Every year councils must publish audited accounts to allow the
public to examine how they both raise and spend their money. The
annual accounts are usually published alongside the annual report.
These documents can be obtained either direct from each council
or from their websites. If you are looking online for the annual
accounts, try checking any section on council finance if it is
not immediately obvious where the accounts are published.
There are two key elements within the annual accounts:- the capital
and revenue budgets. In general, the capital budget deals with
finances for the construction of new assets (such as new buildings
etc) while the revenue budget is mainly for day to day costs of
providing services (eg staff wages etc).
As well as publishing the annual accounts of previous years,
councils often publish budgets for future years, providing information
on council spending priorities for the year(s) ahead. Branches
can find future planned totals for all councils until 2011 on
the government website http://www.scotland.gov.uk/Topics/Statistics/18209/200811Settlement.

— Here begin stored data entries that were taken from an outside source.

Lemma grow_slab x sz F :
  slabs h !! x = Some (sz, F) → class_ok sz ∧ slab_ok (k_mem k2) (k_hhdm k) x sz F.
Proof.
  intros Hx. destruct (hi_slabs h k Hi x sz F Hx) as [Hc Hs]. split; [done|].
  destruct (slab_page_range h k x _ _ Hi Hx) as (Halx & _). pose proof (proj1 Hc).
  destruct grow_last as [[szp Fp] Hp]. destruct (slab_page_range h k p _ _ Hi Hp) as (Halp & _).
  assert (∀ y, x + 8 <= y < x + 4096 → read8 (k_mem k2) y = read8 (k_mem k) y) as Hsame.
  { intros y Hy. apply grow_mem.
    - apply (grow_owned x); [by eexists|Z.div_mod_to_equations; lia].
    - Z.div_mod_to_equations. lia. }
  apply (slab_ok_ext (k_mem k)); [done| | |done].
  - intros y Hy. apply Hsame. lia.
  - intros o y Ho Hy. apply Hsame.
    destruct (slot_bounds x sz o Hc Halx (sl_slots _ _ _ _ _ Hs o Ho)) as (? & ? & _). lia.
Qed.
Lemma grow_fa : fa_inv k2 ∧ (∀ x, fa_owns k2 x ↔ fa_owns k1 x) ∧ (∀ x, fa_lent k2 x ↔ fa_lent k1 x).
Proof.
  apply (fa_page_write p); [apply Hf| |done]. rewrite (fs_owns _ _ _ _ Hf).
  destruct (grow_fresh p grow_last). naive_solver.
Qed.

Lemma grow_hhdm : k_hhdm k2 = k_hhdm k ∧ k_heap k2 = k_heap k.
Proof.
  split; [rewrite (sr_hhdm _ _ (pw_rest _ _ _ Hw)); apply Hf|rewrite (sr_heap _ _ (pw_rest _ _ _ Hw)); apply Hf].
Qed.

Lemma grow_new_page : q mod 4096 = 0 ∧ slabs h !! q = None ∧ q / 4096 ≠ p / 4096.
Proof.
  destruct (grow_fresh p grow_last) as [Hpq _]. split_and!; [apply Hf| |by symmetry].
  destruct (slabs h !! q) eqn:Hq; [|done]. destruct (grow_fresh q); [by eexists|done].
Qed.

Lemma grow_new_slab :
  slab_ok (k_mem k2) (k_hhdm k) q (sc_size c) (slots_down q (sc_size c) (Z.to_nat (capacity (sc_size c)))) ∧
  read64 (k_mem k2) q = 0.
Proof.
  destruct grow_new_page as (Hal & _ & Hqp). destruct grow_hhdm as [Hh _].
  pose proof (fs_slab _ _ _ _ Hf) as Hs. pose proof grow_class as Hc.
  assert (∀ y, q <= y < q + 4096 → read8 (k_mem k2) y = read8 (k_mem k1) y) as Hsame.
  { intros y Hy. apply (pw_mem _ _ _ Hw). Z.div_mod_to_equations. lia. }
  split.
  - rewrite <- (sr_hhdm _ _ (fs_rest _ _ _ _ Hf)).
    apply (slab_ok_ext (k_mem k1)); [done| | |done].
    + intros x Hx. apply Hsame. lia.
    + intros o x Ho Hx. apply Hsame. pose proof (proj1 Hc).
      destruct (slot_bounds q _ o Hc Hal (sl_slots _ _ _ _ _ Hs o Ho)) as (? & ? & _). lia.
  - rewrite <- (fs_other _ _ _ _ Hf). apply le_read_ext. intros x Hx. apply Hsame. lia.
Qed.

Lemma grow_chain j cj psj :
  k_heap k !! j = Some cj → chains h !! j = Some psj →
  cache_ok (add_slab h i q (sc_size c)) (k_mem k2) (k_hhdm k) cj (if decide (j = i) then psj ++ [q] else psj).
Proof.
  intros Hcj Hpsj. destruct (cache_lookup h k j cj psj Hi Hcj Hpsj) as (Hc & Hne & Hch & Hin).
  destruct grow_new_page as (_ & Hqn & _). destruct grow_new_slab as [_ Hq0].
  pose proof (NoDup_concat_lookup _ _ _ (hi_nodup h k Hi) Hps) as Hnd.
  assert (∀ x, x ∈ psj → ∃ F, slabs (add_slab h i q (sc_size c)) !! x = Some (sc_size cj, F)) as Hin'.
  { intros x Hx. destruct (Hin x Hx) as [F HF]. exists F. cbn. rewrite lookup_insert_ne; [done|]. congruence. }
  split; [done|]. case_decide as Hji.
  - subst j. rewrite Hci in Hcj. injection Hcj as <-. rewrite Hps in Hpsj. injection Hpsj as <-.
    split_and!; [by destruct pre| |].
    + apply (chain_snoc (k_mem k)); [done| |done..]. intros x Hx. apply grow_read64.
      * destruct (Hin x) as [F HF]; [apply elem_of_app; by left|by eexists].
      * intros ->. apply NoDup_app in Hnd as (_ & Hd & _). by apply (Hd p Hx), list_elem_of_singleton.
    + intros x [Hx|Hx%list_elem_of_singleton]%elem_of_app; [auto|]. subst x. cbn. rewrite lookup_insert_eq. eauto.
  - split_and!; [done| |done]. eapply chain_ext; [|done]. intros x Hx. apply grow_read64.
    + destruct (Hin x Hx) as [F HF]. by eexists.
    + intros ->. apply Hji. eapply (NoDup_concat_apart _ _ _ _ _ p (hi_nodup h k Hi)); try done.
      apply elem_of_app. right. by apply list_elem_of_singleton.
Qed.

Lemma grow_inv : heap_inv (add_slab h i q (sc_size c)) k2.
Proof.
  destruct grow_fa as (Hfa & Hown & Hlent), grow_hhdm as [Hh Hhp], grow_new_page as (Hal & Hqn & Hqp).
  pose proof (hi_caches h k Hi) as Hfa2.
  split; rewrite ?Hh, ?Hhp; try done.
  - apply Hi.
  - apply Forall2_same_length_lookup. split.
    { cbn. rewrite length_alter. by eapply Forall2_length. }
    intros j cj psj Hcj. cbn. destruct (Forall2_lookup_l _ _ _ j cj Hfa2 Hcj) as (ps0 & Hps0 & _).
    intros Hj. pose proof (grow_chain j cj ps0 Hcj Hps0) as Hg. case_decide as Hji.
    + subst j. rewrite list_lookup_alter_eq, Hps0 in Hj. cbn in Hj. by injection Hj as <-.
    + rewrite list_lookup_alter_ne in Hj by done. rewrite Hps0 in Hj. by injection Hj as <-.
  - intros x sz F. cbn. destruct (decide (x = q)) as [->|Hxq].
    + rewrite lookup_insert_eq. intros [= <- <-]. split; [apply grow_class|apply grow_new_slab].
    + rewrite lookup_insert_ne by done. apply grow_slab.
  - intros x Hx. rewrite Hlent, (fs_lent _ _ _ _ Hf). cbn in Hx. destruct (decide (x = q)) as [->|Hxq]; [by right|].
    rewrite lookup_insert_ne in Hx by done. left. by apply (hi_lent h k Hi).
  - cbn. rewrite (concat_alter_snoc _ _ _ _ Hps). apply NoDup_cons. split; [|apply Hi].
    intros Hq. destruct (chain_slab h k q Hi Hq). congruence.
Qed.

Lemma grow_live o s : live (add_slab h i q (sc_size c)) o s ↔ live h o s.
Proof.
  destruct grow_new_page as (_ & Hqn & _). unfold live. cbn. split.
  - intros (x & F & Hx & Hs & Hno). destruct (decide (x = q)) as [->|Hxq].
    + rewrite lookup_insert_eq in Hx. injection Hx as <- <-. exfalso. apply Hno, elem_of_slots_down.
      destruct Hs as (j & Hj & ->). exists j. split; [lia|done].
    + rewrite lookup_insert_ne in Hx by done. by exists x, F.
  - intros (x & F & Hx & Hs & Hno). exists x, F. rewrite lookup_insert_ne; [done|]. congruence.
Qed.

Lemma grow_searched : searched h k (add_slab h i q (sc_size c)) k2.
Proof.
  destruct grow_fa as (Hfa & Hown & Hlent). destruct grow_last as [[szp Fp] Hp].
  split.
  - apply grow_inv.
  - transitivity k1; [apply Hf|apply Hw].
  - apply grow_live.
  - intros x (y & sz & F & Hy & Hxy & Hno). cbn in Hy. destruct (decide (y = q)) as [->|Hyq].
    + right. apply (fa_page k q x); [apply Hi|by symmetry|apply Hf].
    + rewrite lookup_insert_ne in Hy by done. left. exists y, sz, F. split_and!; [done..|].
      intros (o & Ho & Hox). apply Hno. exists o. by rewrite grow_live.
  - intros x Hx. rewrite Hown, (fs_owns _ _ _ _ Hf) in Hx. apply Hx.
  - intros n Hn. eapply enough_owns; [exact Hown|]. eapply (enough_handed_out n q k k1); [apply Hf|apply Hf|done].
  - intros x Hx Hpr. apply grow_mem; [done|]. intros Hin. apply Hpr.
    apply (private_header h k p szp Fp); [done..|lia].
Qed.
End grow.

Lemma searched_refl h k : heap_inv h k → searched h k h k.
Proof. intros Hi. split; try done; [auto|]. intros n. apply enough_mono. lia. Qed.

Lemma searched_obtained h k h1 k1 o s h2 k2 :
  searched h k h1 k1 → obtained o s h1 k1 h2 k2 → (∀ x, fa_owns k2 x ↔ fa_owns k1 x) →
  obtained o s h k h2 k2.
Proof.
  intros [I1 R1 L1 P1 O1 E1 M1] [I2 R2 C2 F2 W2 E2 L2 M2] Hown. split; try done.
  - by transitivity k1.
  - intros s'. rewrite <- L1. apply F2.
  - intros x Hx. destruct (W2 x Hx) as [?|?]; [left; by apply O1|]. destruct (P1 x) as [?|?]; auto.
  - intros n Hn. eapply enough_owns; [exact Hown|auto].
  - intros o' s'. by rewrite L2, L1.
  - intros x Hx Hp. rewrite M2; [by apply M1|by intros ?%O1|]. intros [?|?]%P1; done.
Qed.

(** Round of the search at a slab without free objects that has a successor. *)
Lemma round_next h k p q sz post pre c i :
  heap_inv h k → k_heap k !! i = Some c → chains h !! i = Some (pre ++ p :: q :: post) →
  slabs h !! p = Some (sz, []) →
  allocate_with_slab_round (p + k_hhdm k) k = Ok (inl (q + k_hhdm k), k).
Proof.
  intros Hi Hc Hps Hp. destruct (cache_lookup h k i c _ Hi Hc Hps) as (_ & _ & Hch & Hin).
  destruct (hi_slabs h k Hi _ _ _ Hp) as [_ Hsl]. pose proof (fa_hhdm k (hi_fa h k Hi)) as [Ho1 Ho2].
  assert (∀ d, 0 <= d < 4096 → hhdm_phys k (u64 (p + k_hhdm k + d)) = p + d) as Hf.
  { intros d Hd. destruct (slab_page_range h k _ _ _ Hi Hp) as (_ & Hr & _).
    unfold hhdm_phys. rewrite u64_sub_l. replace (p + k_hhdm k + d - k_hhdm k) with (p + d) by lia.
    apply u64_id. unfold is_u64. lia. }
  apply chain_split in Hch as [Hnext _]. pose proof (sl_objs _ _ _ _ _ Hsl) as Hob. cbn in Hob.
  unfold allocate_with_slab_round, load64, bind, gets, objects, other_slabs, ret.
  rewrite Hf, Hob by lia. cbn [Z.eqb negb].
  replace (u64 (p + k_hhdm k)) with (u64 (p + k_hhdm k + 0)) by (f_equal; lia).
  rewrite Hf, Z.add_0_r, Hnext by lia.
  assert (0 < q) as Hq.
  { destruct (Hin q) as [F HF]; [apply elem_of_app; right; apply elem_of_cons; right; apply elem_of_cons; by left|].
    apply (slab_page_range h k _ _ _ Hi HF). }
  by rewrite (proj2 (Z.eqb_neq (q + k_hhdm k) 0)) by lia.
Qed.

(** Round at the last slab, which is full: a slab is added. *)
Lemma round_grow h k p pre c i :
  heap_inv h k → can_lock pmm_spinlock k → (∃ q, fa_owns k q) →
  k_heap k !! i = Some c → chains h !! i = Some (pre ++ [p]) → slabs h !! p = Some (sc_size c, []) →
  wp (allocate_with_slab_round (p + k_hhdm k)) k (λ r k', ∃ q, r = inl (q + k_hhdm k) ∧
    slabs h !! q = None ∧ searched h k (add_slab h i q (sc_size c)) k').
Proof.
  intros Hi Hlock Hex Hc Hps Hp. destruct (cache_lookup h k i c _ Hi Hc Hps) as (Hcl & _ & Hch & Hin).
  destruct (hi_slabs h k Hi _ _ _ Hp) as [_ Hsl]. pose proof (fa_hhdm k (hi_fa h k Hi)) as [Ho1 Ho2].
  destruct (slab_page_range h k _ _ _ Hi Hp) as (Hal & Hr & Hno).
  assert (∀ k0 d, k_hhdm k0 = k_hhdm k → 0 <= d < 4096 → hhdm_phys k0 (u64 (p + k_hhdm k + d)) = p + d) as Hf.
  { intros k0 d Hk Hd. unfold hhdm_phys. rewrite Hk, u64_sub_l.
    replace (p + k_hhdm k + d - k_hhdm k) with (p + d) by lia. apply u64_id. unfold is_u64. lia. }
  apply chain_split in Hch. pose proof (sl_objs _ _ _ _ _ Hsl) as Hob. cbn in Hob, Hch.
  unfold allocate_with_slab_round. apply wp_bind, (wp_load64 _ _ (p + 24)); [by apply Hf|].
  rewrite Hob. cbn [Z.eqb negb]. unfold other_slabs.
  replace (u64 (p + k_hhdm k)) with (u64 (p + k_hhdm k + 0)) by (f_equal; lia).
  apply wp_bind, (wp_load64 _ _ p); [rewrite Hf by lia; lia|]. rewrite Hch. cbn [Z.eqb negb].
  apply wp_bind, (wp_load64 _ _ (p + 8)); [by apply Hf|]. rewrite (sl_size _ _ _ _ _ Hsl).
  apply wp_bind. eapply wp_mono; [apply new_slab_spec; (done || apply Hi)|].
  intros slab k1 (q & -> & Hfr). pose proof (sr_hhdm _ _ (fs_rest _ _ _ _ Hfr)) as Hh1.
  pose proof (fa_range k q (hi_fa h k Hi) (fs_was _ _ _ _ Hfr)) as Hqr.
  apply wp_bind, (wp_store64 _ _ p); [rewrite Hf by (done || lia); lia|]. apply wp_ret.
  exists q. split; [done|].
  assert (page_write p k1 (set_mem k1 (write64 (k_mem k1) p (q + k_hhdm k)))) as Hw
    by (apply write64_page_write; Z.div_mod_to_equations; lia).
  assert (read64 (k_mem (set_mem k1 (write64 (k_mem k1) p (q + k_hhdm k)))) p = q + k_hhdm k) as Hlk.
  { cbn. rewrite read64_write64_eq. apply u64_id. unfold is_u64. lia. }
  assert (∀ x, ¬ (p <= x < p + 8) → read8 (k_mem (set_mem k1 (write64 (k_mem k1) p (q + k_hhdm k)))) x =
    read8 (k_mem k1) x) as Hlow by (intros x Hx; cbn; by apply read8_write_le_out).
  split; [|by apply (grow_searched h k k1 _ i c pre p q)].
  by apply (grow_new_page h k k1 _ i c pre p q Hi Hc Hps Hfr Hw Hlow Hlk).
Qed.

This is another useful source of information relating to how
much of their income councils intend to spend and whether or not
their reserves remain intact. The Accounts Commission advises
councils that they should hold 2% of reserves although there is
no specific accounting rule that this should be the case.
However, while most of a council’s budget is committed
to providing existing services, examining the accounts and budgets
may highlight potential sources of funding which could be used
to address cuts in other areas, or any short term, one-off spending
such as funding equal pay.
Of immediate value in a cuts campaign is the paper on the budget
that goes to the council budget setting meeting. This should of
course have been the subject of prior consultation with the trade
unions, but practice varies between councils. That paper should
identify not only the Scottish Government financial allocation
but also any anticipated fall in income (charges, land sales etc.)

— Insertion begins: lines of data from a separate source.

(** (C8) Unmapping: the page of [va] is no longer mapped, every other address
    translates as before, and if a mapping was removed the processor's cached
    translation of it was invalidated; nothing else in memory changed. *)
Theorem vmm_unmap_page_correct pm T top va k :
  pt_inv T top k → has_top pm top k → fits 1 (k_mem k) top va → can_lock vmm_spinlock k →
  ∃ k', vmm_unmap_page pm va k = Ok (tt, k') ∧ unmapped va top T k k'.
Proof.
  intros H1 H2 H3 H4.
  destruct (wp_inv _ _ _ (vmm_unmap_page_spec pm T top va k H1 H2 H3 H4)) as ([] & k' & Hr & Hu). by exists k'.
Qed.

(** Ranges: [vmm_map_pages_continuous] maps the [n] pages from [va] to the
    [n] consecutive frames from [pa] and changes no other translation. *)
Theorem vmm_map_pages_continuous_correct pm T top va pa n flags k :
  pt_inv T top k → has_top pm top k → is_u64 flags → 0 <= n <= 2 ^ 36 → 0 <= va →
  va + n * PAGE_SIZE <= 2 ^ 64 → (∀ va', fits 1 (k_mem k) top va') →
  can_lock vmm_spinlock k → can_lock pmm_spinlock k → enough (3 * n) k →
  ∃ T' k', vmm_map_pages_continuous pm va pa n flags k = Ok (tt, k') ∧
    pt_step (3 * n) top T k T' k' ∧ mapped_range 0 n va pa flags top (k_mem k) (k_mem k').
Proof.
  intros Hi Ht Hf Hn Hva Hvn Hfit Hl1 Hl2 Hen. unfold vmm_map_pages_continuous.
  destruct (wp_inv _ _ _ (vmm_map_pages_loop_spec (Z.to_nat n) 0 pm T top va pa flags k Hi Ht Hf ltac:(lia)
    ltac:(lia) Hva ltac:(rewrite Z2Nat.id; lia) (λ va' _, Hfit va') Hl1 Hl2 ltac:(rewrite Z2Nat.id; (done || lia))))
    as ([] & k' & Hr & T' & Hst & Hm). rewrite !Z2Nat.id in * by lia. by exists T', k'.
Qed.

It should also identify unavoidable commitments (exceptional
cost increases, employer pension contributions, new statutory
requirements, equal pay etc.) that in effect raise the base line
budget before other priorities are considered.
In some councils that paper may only cover the high level figures
(broad departmental allocations) and branches may need to ask
for more detail on how each department plans to make cuts. That
is where the detailed impact on members is likely to be found.
Each council presents its accounts in a different way. While
some may have the levels of reserves indicated in a review of
their finance at the beginning of their accounts, you may need
to examine the whole document to find the level of reserves held.
The main sections to check for this information are the Consolidated
Revenue Account and the Statement of Movement in Reserves.
Even if there is a significant level of reserves, it is not simply
an indication that a council has extra spending power available.
Often such reserves are held back for a specific or earmarked
issue and thus could not be easily realised for any other item.
Councils could also use some capital receipts as a one off source
of revenue to fund additional spending, so it is worth checking
the capital budget for any potential under-spends.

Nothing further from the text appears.